There are many great options for online gerontology bachelor degree programs. This guide will introduce some of these options and help you understand the important factors that go into choosing the best program for you.
What are the best gerontology programs of 2020? Here are our top 5:
|1||University of Nebraska Omaha||Omaha, NE|
|2||Madonna University||Livonia, MI|
|3||University of Maryland Global Campus||Adelphi, MD|
|4||University of Nebraska Lincoln||Lincoln, NE|
|5||Thomas University||Thomasville, GA|
Choosing a Program
Gerontology, put simply, is the study of aging. More specifically, gerontology covers the physical, emotional, and social changes that aging people face as well as the aging population's effect on society.
Prospective gerontology students can choose between bachelor's of arts, bachelor's of multidisciplinary studies (BMS), or bachelor's of science degrees. The specific type of program you choose will determine course requirements, projects, and topics covered. For example, a BMS degree in gerontology has a relatively broad focus, with opportunities for students to study in a variety of related fields, including social work, public health, or psychology. A BS degree emphasizes scientific areas of gerontology, such as biology or physiology.
However, there are a several topics that the program will cover regardless of the specific degree type you choose. These topics include the fundamental principles of gerontology, programs and services for the elderly, public policy regarding elderly care, and adult development.
What are the Best Online Bachelor's in Gerontology Programs?
University of Nebraska Omaha
|Omaha, NE||Cost: $$$$$||Graduation Rate: 48%||
UNO serves over 15,000 students, many of whom earn online certificates and degrees — like a bachelor's in gerontology — through the Canvas platform. Learners in the gerontology program can complete a fully online curriculum or take some classes on campus.
The program's 120-credit curriculum includes courses like biology of aging, long-term care administration, and working with minority elderly. Students also take two classes in research and statistics and three guided electives. Learners round out the program by completing a 156-hour practicum at a site in their community.
UNO maintains fall, spring, and summer start dates. First-year applicants must submit ACT or SAT scores. They should also have a minimum 3.0 GPA or rank in the upper half of their high school graduating class.
|Livonia, MI||Cost: $$$$$||Graduation Rate: 61%||
Based in Livonia, Michigan, MU delivers affordable online degrees through the Blackboard platform. Distance learners can enroll in MU's bachelor of science in gerontology program, developing the specialized knowledge and skills needed to help older adults access healthcare and community resources. Graduates are prepared for careers as life enrichment directors, service coordinators, and volunteer managers.
Program coursework covers topics like spirituality of aging, legal issues for older adults, and Alzheimer's disease. Students learn how to create effective adult education programs while adhering to budget constraints.

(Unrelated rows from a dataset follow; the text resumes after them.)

Lemma planned_trades_reach_the_minimum_witness :
  exists a t,
    analyzeAllocation samplePortfolio samplePrices sampleConfig = Ok a /\
    In t (rebalancingPlan a) /\
    minTradeValueUSD sampleConfig <= differenceValueUSD t.
Proof.
  assert (Hrun : exists a t,
             analyzeAllocation samplePortfolio samplePrices sampleConfig = Ok a /\
             In t (rebalancingPlan a)).
  { do 2 eexists. split; [vm_compute; reflexivity|]. left. reflexivity. }
  destruct Hrun as (a & t & Ha & Ht). exists a, t.
  split; [exact Ha|]. split; [exact Ht|].
  exact (proj1 (planned_trades_reach_the_minimum samplePortfolio samplePrices sampleConfig
                  a t Ha Ht)).
Defined.

Lemma workflow_makes_no_self_trade_witness :
  exists r tr',
    recallTradingWorkflow sampleEnv silentMarket sampleNumberToString noPercentInput []
    = (r, tr') /\
    (0 < countEvents isPost tr')%nat /\
    noSelfTradeSince [] tr'.
Proof.
  do 2 eexists. split; [vm_compute; reflexivity|].
  split; [vm_compute; lia|].
  eapply (workflow_makes_no_self_trade sampleEnv silentMarket sampleNumberToString
            noPercentInput []).
  - intros tr bs E. inversion E; subst; clear E.
    intros b Hb. simpl in Hb. destruct Hb as [<-|[<-|[]]];
      (split; [simpl; auto | discriminate]).
  - vm_compute. reflexivity.
Defined.

Lemma chain_analysis_step_outcomes_witness :
  exists out tr',
    analyzeChainDistributionStep sampleEnv silentMarket samplePrices sampleConfig []
    = (Ok out, tr') /\
    countEvents isPost tr' = 0%nat /\
    distributionPrices out = samplePrices.
Proof.
  assert (Hrun : exists out tr',
             analyzeChainDistributionStep sampleEnv silentMarket samplePrices sampleConfig []
             = (Ok out, tr')).
  { do 2 eexists. vm_compute. reflexivity. }
  destruct Hrun as (out & tr' & Hrun). exists out, tr'. split; [exact Hrun|].
  destruct (chain_analysis_step_outcomes sampleEnv silentMarket samplePrices sampleConfig
              [] (Ok out) tr' Hrun) as (Hposts & Hprices & _).
  split; [exact Hposts | exact Hprices].
Defined.

Lemma final_allocation_is_over_targets_witness :
  NoDup (keys DEFAULT_TARGET_ALLOCATION) /\
  exists final,
    finalAllocationOf samplePrices DEFAULT_TARGET_ALLOCATION [("USDT", 500); ("DAI", 30)]
    = Ok final /\
    sumQ (map snd final) == 1.
Proof.
  assert (Hnd : NoDup (keys DEFAULT_TARGET_ALLOCATION)).
  { repeat constructor; cbn [In]; intuition discriminate. }
  split; [exact Hnd|].
  destruct (final_allocation_is_over_targets samplePrices DEFAULT_TARGET_ALLOCATION
              [("USDT", 500); ("DAI", 30)] Hnd) as (final & E & _ & _ & Hsum & _).
  exists final. split; [exact E|]. apply Hsum. reflexivity.
Defined.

Learners gain hands-on experience by completing a 225-hour internship.
To enroll in MU's online bachelor's in gerontology program, first-year applicants need a minimum 2.75 GPA. They must also score at least 18 on the ACT or 960 on the SAT.
University of Maryland Global Campus
|Adelphi, MD||Cost: $$$$$||Graduation Rate: 15%||
UMGC offers more than 90 online certificates, degrees, and specializations, including a fully online bachelor of science in gerontology and aging services. Program graduates can pursue leadership roles in policy analysis, community services development, and housing and facilities management.

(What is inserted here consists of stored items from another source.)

(* ===== verification/_CoqProject ===== *)
-Q . S2P
Prelude.v
PyNum.v
Json.v
Schema.v
Session.v
CreateProduct.v
LowStock.v
Interaction.v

The program's 120-credit curriculum includes required courses like gender and aging, health promotion in older adults, and workplace learning in gerontology. Students also learn about the psychological aspects of aging. Learners pursuing this online bachelor's in gerontology personalize their experience by taking 46 elective credits.
UMGC does not maintain a GPA cutoff or require ACT or SAT scores, and the university accepts up to 90 transfer credits. Students benefit from over 100 scholarship opportunities, including awards specifically for Maryland community college graduates.
University of Nebraska Lincoln
|Lincoln, NE||Cost: $$$$$||Graduation Rate: 69%||
Nebraska maintains its flagship campus in Lincoln and powers distance education through the Canvas platform. The university offers a fully online bachelor of multidisciplinary studies with a concentration in gerontology that helps students develop the research and assessment skills needed to succeed in master's and doctoral programs. Graduates can also pursue entry-level jobs as caregivers, assisted living administrators, and geriatic case coordinators.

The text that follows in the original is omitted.